This island is, you know, the scene of St. Pierre’s beautiful story of Paul and Virginia, over which I suppose most people have sentimentalised at one time or another of their lives. Until we reached here I did not know that the tale was like the lady’s improver—a fiction founded on fact, and that Paul and Virginia were at one time flesh and blood, and that their veritable dust was buried at Pamplemousses in a spot considered as one of the lions of the place, and visited as classic ground. Now, though I never was greatly given to the tender and sentimental, and have not had any tendencies that way greatly increased by the elegancies and courtesies of a midshipman’s berth,—not to say that, as far as I recollect, Mdlle.
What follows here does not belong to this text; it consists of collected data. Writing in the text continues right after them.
Definition set_out_dir (v : dir zdeflate) (s : ssh) : ssh :=
  mk_ssh v (in_dir s) (input s) (output s) (outgoing_packet s) (incoming_packet s) (max_packet_size s)
    (set_maxsize_called s) (server_side s) (after_authentication s) (keep_alive_timeouts s) (rekey_limit s)
    (rekey_interval s) (rekey_time s) (extra_pad s) (packet_discard s) (packet_discard_mac_already s)
    (packet_discard_mac s) (packlen s) (rekeying s) (mux s) (outgoing s) (kx s) (now s) (draws s) (script s)
    (wire s) (compression_buffer s).
Definition set_in_dir (v : dir zinflate) (s : ssh) : ssh :=
  mk_ssh (out_dir s) v (input s) (output s) (outgoing_packet s) (incoming_packet s) (max_packet_size s)
    (set_maxsize_called s) (server_side s) (after_authentication s) (keep_alive_timeouts s) (rekey_limit s)
    (rekey_interval s) (rekey_time s) (extra_pad s) (packet_discard s) (packet_discard_mac_already s)
    (packet_discard_mac s) (packlen s) (rekeying s) (mux s) (outgoing s) (kx s) (now s) (draws s) (script s)
    (wire s) (compression_buffer s).
Definition set_input (v : list Z) (s : ssh) : ssh :=
  mk_ssh (out_dir s) (in_dir s) v (output s) (outgoing_packet s) (incoming_packet s) (max_packet_size s)
    (set_maxsize_called s) (server_side s) (after_authentication s) (keep_alive_timeouts s) (rekey_limit s)
    (rekey_interval s) (rekey_time s) (extra_pad s) (packet_discard s) (packet_discard_mac_already s)
    (packet_discard_mac s) (packlen s) (rekeying s) (mux s) (outgoing s) (kx s) (now s) (draws s) (script s)
    (wire s) (compression_buffer s).
Definition set_output (v : list Z) (s : ssh) : ssh :=
  mk_ssh (out_dir s) (in_dir s) (input s) v (outgoing_packet s) (incoming_packet s) (max_packet_size s)
    (set_maxsize_called s) (server_side s) (after_authentication s) (keep_alive_timeouts s) (rekey_limit s)
    (rekey_interval s) (rekey_time s) (extra_pad s) (packet_discard s) (packet_discard_mac_already s)
    (packet_discard_mac s) (packlen s) (rekeying s) (mux s) (outgoing s) (kx s) (now s) (draws s) (script s)
    (wire s) (compression_buffer s).
Definition set_outgoing_packet (v : list Z) (s : ssh) : ssh :=
  mk_ssh (out_dir s) (in_dir s) (input s) (output s) v (incoming_packet s) (max_packet_size s)
    (set_maxsize_called s) (server_side s) (after_authentication s) (keep_alive_timeouts s) (rekey_limit s)
    (rekey_interval s) (rekey_time s) (extra_pad s) (packet_discard s) (packet_discard_mac_already s)
    (packet_discard_mac s) (packlen s) (rekeying s) (mux s) (outgoing s) (kx s) (now s) (draws s) (script s)
    (wire s) (compression_buffer s).
Definition set_incoming_packet (v : list Z) (s : ssh) : ssh :=
  mk_ssh (out_dir s) (in_dir s) (input s) (output s) (outgoing_packet s) v (max_packet_size s)
    (set_maxsize_called s) (server_side s) (after_authentication s) (keep_alive_timeouts s) (rekey_limit s)
    (rekey_interval s) (rekey_time s) (extra_pad s) (packet_discard s) (packet_discard_mac_already s)
    (packet_discard_mac s) (packlen s) (rekeying s) (mux s) (outgoing s) (kx s) (now s) (draws s) (script s)
    (wire s) (compression_buffer s).
Definition set_max_packet_size (v : Z) (s : ssh) : ssh :=
  mk_ssh (out_dir s) (in_dir s) (input s) (output s) (outgoing_packet s) (incoming_packet s) v
    (set_maxsize_called s) (server_side s) (after_authentication s) (keep_alive_timeouts s) (rekey_limit s)
    (rekey_interval s) (rekey_time s) (extra_pad s) (packet_discard s) (packet_discard_mac_already s)
    (packet_discard_mac s) (packlen s) (rekeying s) (mux s) (outgoing s) (kx s) (now s) (draws s) (script s)
    (wire s) (compression_buffer s).
Definition set_set_maxsize_called (v : bool) (s : ssh) : ssh :=
  mk_ssh (out_dir s) (in_dir s) (input s) (output s) (outgoing_packet s) (incoming_packet s)
    (max_packet_size s) v (server_side s) (after_authentication s) (keep_alive_timeouts s) (rekey_limit s)
    (rekey_interval s) (rekey_time s) (extra_pad s) (packet_discard s) (packet_discard_mac_already s)
    (packet_discard_mac s) (packlen s) (rekeying s) (mux s) (outgoing s) (kx s) (now s) (draws s) (script s)
    (wire s) (compression_buffer s).
Definition set_server_side (v : bool) (s : ssh) : ssh :=
  mk_ssh (out_dir s) (in_dir s) (input s) (output s) (outgoing_packet s) (incoming_packet s)
    (max_packet_size s) (set_maxsize_called s) v (after_authentication s) (keep_alive_timeouts s)
    (rekey_limit s) (rekey_interval s) (rekey_time s) (extra_pad s) (packet_discard s)
    (packet_discard_mac_already s) (packet_discard_mac s) (packlen s) (rekeying s) (mux s) (outgoing s) (kx s)
    (now s) (draws s) (script s) (wire s) (compression_buffer s).
Definition set_after_authentication (v : bool) (s : ssh) : ssh :=
  mk_ssh (out_dir s) (in_dir s) (input s) (output s) (outgoing_packet s) (incoming_packet s)
    (max_packet_size s) (set_maxsize_called s) (server_side s) v (keep_alive_timeouts s) (rekey_limit s)
    (rekey_interval s) (rekey_time s) (extra_pad s) (packet_discard s) (packet_discard_mac_already s)
    (packet_discard_mac s) (packlen s) (rekeying s) (mux s) (outgoing s) (kx s) (now s) (draws s) (script s)
    (wire s) (compression_buffer s).
Definition set_keep_alive_timeouts (v : Z) (s : ssh) : ssh :=
  mk_ssh (out_dir s) (in_dir s) (input s) (output s) (outgoing_packet s) (incoming_packet s)
    (max_packet_size s) (set_maxsize_called s) (server_side s) (after_authentication s) v (rekey_limit s)
    (rekey_interval s) (rekey_time s) (extra_pad s) (packet_discard s) (packet_discard_mac_already s)
    (packet_discard_mac s) (packlen s) (rekeying s) (mux s) (outgoing s) (kx s) (now s) (draws s) (script s)
    (wire s) (compression_buffer s).
Definition set_rekey_limit (v : Z) (s : ssh) : ssh :=
  mk_ssh (out_dir s) (in_dir s) (input s) (output s) (outgoing_packet s) (incoming_packet s)
    (max_packet_size s) (set_maxsize_called s) (server_side s) (after_authentication s)
    (keep_alive_timeouts s) v (rekey_interval s) (rekey_time s) (extra_pad s) (packet_discard s)
    (packet_discard_mac_already s) (packet_discard_mac s) (packlen s) (rekeying s) (mux s) (outgoing s) (kx s)
    (now s) (draws s) (script s) (wire s) (compression_buffer s).
Definition set_rekey_interval (v : Z) (s : ssh) : ssh :=
  mk_ssh (out_dir s) (in_dir s) (input s) (output s) (outgoing_packet s) (incoming_packet s)
    (max_packet_size s) (set_maxsize_called s) (server_side s) (after_authentication s) (keep_alive_timeouts s)
    (rekey_limit s) v (rekey_time s) (extra_pad s) (packet_discard s) (packet_discard_mac_already s)
    (packet_discard_mac s) (packlen s) (rekeying s) (mux s) (outgoing s) (kx s) (now s) (draws s) (script s)
    (wire s) (compression_buffer s).
Definition set_rekey_time (v : Z) (s : ssh) : ssh :=
  mk_ssh (out_dir s) (in_dir s) (input s) (output s) (outgoing_packet s) (incoming_packet s)
    (max_packet_size s) (set_maxsize_called s) (server_side s) (after_authentication s) (keep_alive_timeouts s)
    (rekey_limit s) (rekey_interval s) v (extra_pad s) (packet_discard s) (packet_discard_mac_already s)
    (packet_discard_mac s) (packlen s) (rekeying s) (mux s) (outgoing s) (kx s) (now s) (draws s) (script s)
    (wire s) (compression_buffer s).
Definition set_extra_pad (v : Z) (s : ssh) : ssh :=
  mk_ssh (out_dir s) (in_dir s) (input s) (output s) (outgoing_packet s) (incoming_packet s)
    (max_packet_size s) (set_maxsize_called s) (server_side s) (after_authentication s) (keep_alive_timeouts s)
    (rekey_limit s) (rekey_interval s) (rekey_time s) v (packet_discard s) (packet_discard_mac_already s)
    (packet_discard_mac s) (packlen s) (rekeying s) (mux s) (outgoing s) (kx s) (now s) (draws s) (script s)
    (wire s) (compression_buffer s).
Definition set_packet_discard (v : Z) (s : ssh) : ssh :=
  mk_ssh (out_dir s) (in_dir s) (input s) (output s) (outgoing_packet s) (incoming_packet s)
    (max_packet_size s) (set_maxsize_called s) (server_side s) (after_authentication s) (keep_alive_timeouts s)
    (rekey_limit s) (rekey_interval s) (rekey_time s) (extra_pad s) v (packet_discard_mac_already s)
    (packet_discard_mac s) (packlen s) (rekeying s) (mux s) (outgoing s) (kx s) (now s) (draws s) (script s)
    (wire s) (compression_buffer s).
Definition set_packet_discard_mac_already (v : Z) (s : ssh) : ssh :=
  mk_ssh (out_dir s) (in_dir s) (input s) (output s) (outgoing_packet s) (incoming_packet s)
    (max_packet_size s) (set_maxsize_called s) (server_side s) (after_authentication s) (keep_alive_timeouts s)
    (rekey_limit s) (rekey_interval s) (rekey_time s) (extra_pad s) (packet_discard s) v (packet_discard_mac s)
    (packlen s) (rekeying s) (mux s) (outgoing s) (kx s) (now s) (draws s) (script s) (wire s) (compression_buffer s).
Definition set_packet_discard_mac (v : bool) (s : ssh) : ssh :=
  mk_ssh (out_dir s) (in_dir s) (input s) (output s) (outgoing_packet s) (incoming_packet s)
    (max_packet_size s) (set_maxsize_called s) (server_side s) (after_authentication s) (keep_alive_timeouts s)
    (rekey_limit s) (rekey_interval s) (rekey_time s) (extra_pad s) (packet_discard s)
    (packet_discard_mac_already s) v (packlen s) (rekeying s) (mux s) (outgoing s) (kx s) (now s) (draws s)
    (script s) (wire s) (compression_buffer s).
Definition set_packlen (v : Z) (s : ssh) : ssh :=
  mk_ssh (out_dir s) (in_dir s) (input s) (output s) (outgoing_packet s) (incoming_packet s)
    (max_packet_size s) (set_maxsize_called s) (server_side s) (after_authentication s) (keep_alive_timeouts s)
    (rekey_limit s) (rekey_interval s) (rekey_time s) (extra_pad s) (packet_discard s)
    (packet_discard_mac_already s) (packet_discard_mac s) v (rekeying s) (mux s) (outgoing s) (kx s) (now s)
    (draws s) (script s) (wire s) (compression_buffer s).
Definition set_rekeying (v : bool) (s : ssh) : ssh :=
  mk_ssh (out_dir s) (in_dir s) (input s) (output s) (outgoing_packet s) (incoming_packet s)
    (max_packet_size s) (set_maxsize_called s) (server_side s) (after_authentication s) (keep_alive_timeouts s)
    (rekey_limit s) (rekey_interval s) (rekey_time s) (extra_pad s) (packet_discard s)
    (packet_discard_mac_already s) (packet_discard_mac s) (packlen s) v (mux s) (outgoing s) (kx s) (now s)
    (draws s) (script s) (wire s) (compression_buffer s).
Definition set_mux (v : bool) (s : ssh) : ssh :=
  mk_ssh (out_dir s) (in_dir s) (input s) (output s) (outgoing_packet s) (incoming_packet s)
    (max_packet_size s) (set_maxsize_called s) (server_side s) (after_authentication s) (keep_alive_timeouts s)
    (rekey_limit s) (rekey_interval s) (rekey_time s) (extra_pad s) (packet_discard s)
    (packet_discard_mac_already s) (packet_discard_mac s) (packlen s) (rekeying s) v (outgoing s) (kx s)
    (now s) (draws s) (script s) (wire s) (compression_buffer s).
Definition set_outgoing (v : list (Z * list Z)) (s : ssh) : ssh :=
  mk_ssh (out_dir s) (in_dir s) (input s) (output s) (outgoing_packet s) (incoming_packet s)
    (max_packet_size s) (set_maxsize_called s) (server_side s) (after_authentication s) (keep_alive_timeouts s)
    (rekey_limit s) (rekey_interval s) (rekey_time s) (extra_pad s) (packet_discard s)
    (packet_discard_mac_already s) (packet_discard_mac s) (packlen s) (rekeying s) (mux s) v (kx s) (now s)
    (draws s) (script s) (wire s) (compression_buffer s).
Definition set_kx (v : kex) (s : ssh) : ssh :=
  mk_ssh (out_dir s) (in_dir s) (input s) (output s) (outgoing_packet s) (incoming_packet s)
    (max_packet_size s) (set_maxsize_called s) (server_side s) (after_authentication s) (keep_alive_timeouts s)
    (rekey_limit s) (rekey_interval s) (rekey_time s) (extra_pad s) (packet_discard s)
    (packet_discard_mac_already s) (packet_discard_mac s) (packlen s) (rekeying s) (mux s) (outgoing s) v
    (now s) (draws s) (script s) (wire s) (compression_buffer s).
Definition set_now (v : Z) (s : ssh) : ssh :=
  mk_ssh (out_dir s) (in_dir s) (input s) (output s) (outgoing_packet s) (incoming_packet s)
    (max_packet_size s) (set_maxsize_called s) (server_side s) (after_authentication s) (keep_alive_timeouts s)
    (rekey_limit s) (rekey_interval s) (rekey_time s) (extra_pad s) (packet_discard s)
    (packet_discard_mac_already s) (packet_discard_mac s) (packlen s) (rekeying s) (mux s) (outgoing s)
    (kx s) v (draws s) (script s) (wire s) (compression_buffer s).
Definition set_draws (v : Z) (s : ssh) : ssh :=
  mk_ssh (out_dir s) (in_dir s) (input s) (output s) (outgoing_packet s) (incoming_packet s)
    (max_packet_size s) (set_maxsize_called s) (server_side s) (after_authentication s) (keep_alive_timeouts s)
    (rekey_limit s) (rekey_interval s) (rekey_time s) (extra_pad s) (packet_discard s)
    (packet_discard_mac_already s) (packet_discard_mac s) (packlen s) (rekeying s) (mux s) (outgoing s) (kx s)
    (now s) v (script s) (wire s) (compression_buffer s).
Definition set_script (v : list write_result) (s : ssh) : ssh :=
  mk_ssh (out_dir s) (in_dir s) (input s) (output s) (outgoing_packet s) (incoming_packet s)
    (max_packet_size s) (set_maxsize_called s) (server_side s) (after_authentication s) (keep_alive_timeouts s)
    (rekey_limit s) (rekey_interval s) (rekey_time s) (extra_pad s) (packet_discard s)
    (packet_discard_mac_already s) (packet_discard_mac s) (packlen s) (rekeying s) (mux s) (outgoing s) (kx s)
    (now s) (draws s) v (wire s) (compression_buffer s).
Definition set_wire (v : list Z) (s : ssh) : ssh :=
  mk_ssh (out_dir s) (in_dir s) (input s) (output s) (outgoing_packet s) (incoming_packet s)
    (max_packet_size s) (set_maxsize_called s) (server_side s) (after_authentication s) (keep_alive_timeouts s)
    (rekey_limit s) (rekey_interval s) (rekey_time s) (extra_pad s) (packet_discard s)
    (packet_discard_mac_already s) (packet_discard_mac s) (packlen s) (rekeying s) (mux s) (outgoing s) (kx s)
    (now s) (draws s) (script s) v (compression_buffer s).
Definition set_compression_buffer (v : bool) (s : ssh) : ssh :=
  mk_ssh (out_dir s) (in_dir s) (input s) (output s) (outgoing_packet s) (incoming_packet s)
    (max_packet_size s) (set_maxsize_called s) (server_side s) (after_authentication s) (keep_alive_timeouts s)
    (rekey_limit s) (rekey_interval s) (rekey_time s) (extra_pad s) (packet_discard s)
    (packet_discard_mac_already s) (packet_discard_mac s) (packlen s) (rekeying s) (mux s) (outgoing s) (kx s)
    (now s) (draws s) (script s) (wire s) v.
Virginia was a bit of a prude, and M. Paul a pump,—yet were it but for old acquaintance sake, I determined on making a pilgrimage. Pamplemousses is a small village about seven miles from Port Louis, and the road to it is lined by rows of tamarind trees, of cocoanut trees, and sugarcanes. I started early in the morning in order to avoid the great heat of the middle of the day, and having breakfasted at Port Louis, made an early couple of hours’ walk of it, meeting on my way numbers of the coloured population hastening to market in all the varieties of their curious Hindoo costume. After some trouble I found my way to the “Tombeaux” as they call them. They are situated in a garden at the back of a house now in the possession of one Mr. Geary, an English mechanist, who puts up half the steam engines for the sugar mills in the island. The garden is now an utter wilderness, but still very beautiful; round it runs a grassy path, and in the middle of the path on each side towards the further extremity of the garden is a funeral urn supported on a pedestal, and as dilapidated as the rest of the affair. These dilapidations, as usual, are the work of English visitors, relic-hunters, who are as shameless here as elsewhere. I was exceedingly pleased on the whole with my excursion, and when I returned I made a drawing of the place, which I will send some day or other.
Since this I have made, in company with our purser and a passenger, Mr. King, a regular pedestrian trip to see some very beautiful falls up the country.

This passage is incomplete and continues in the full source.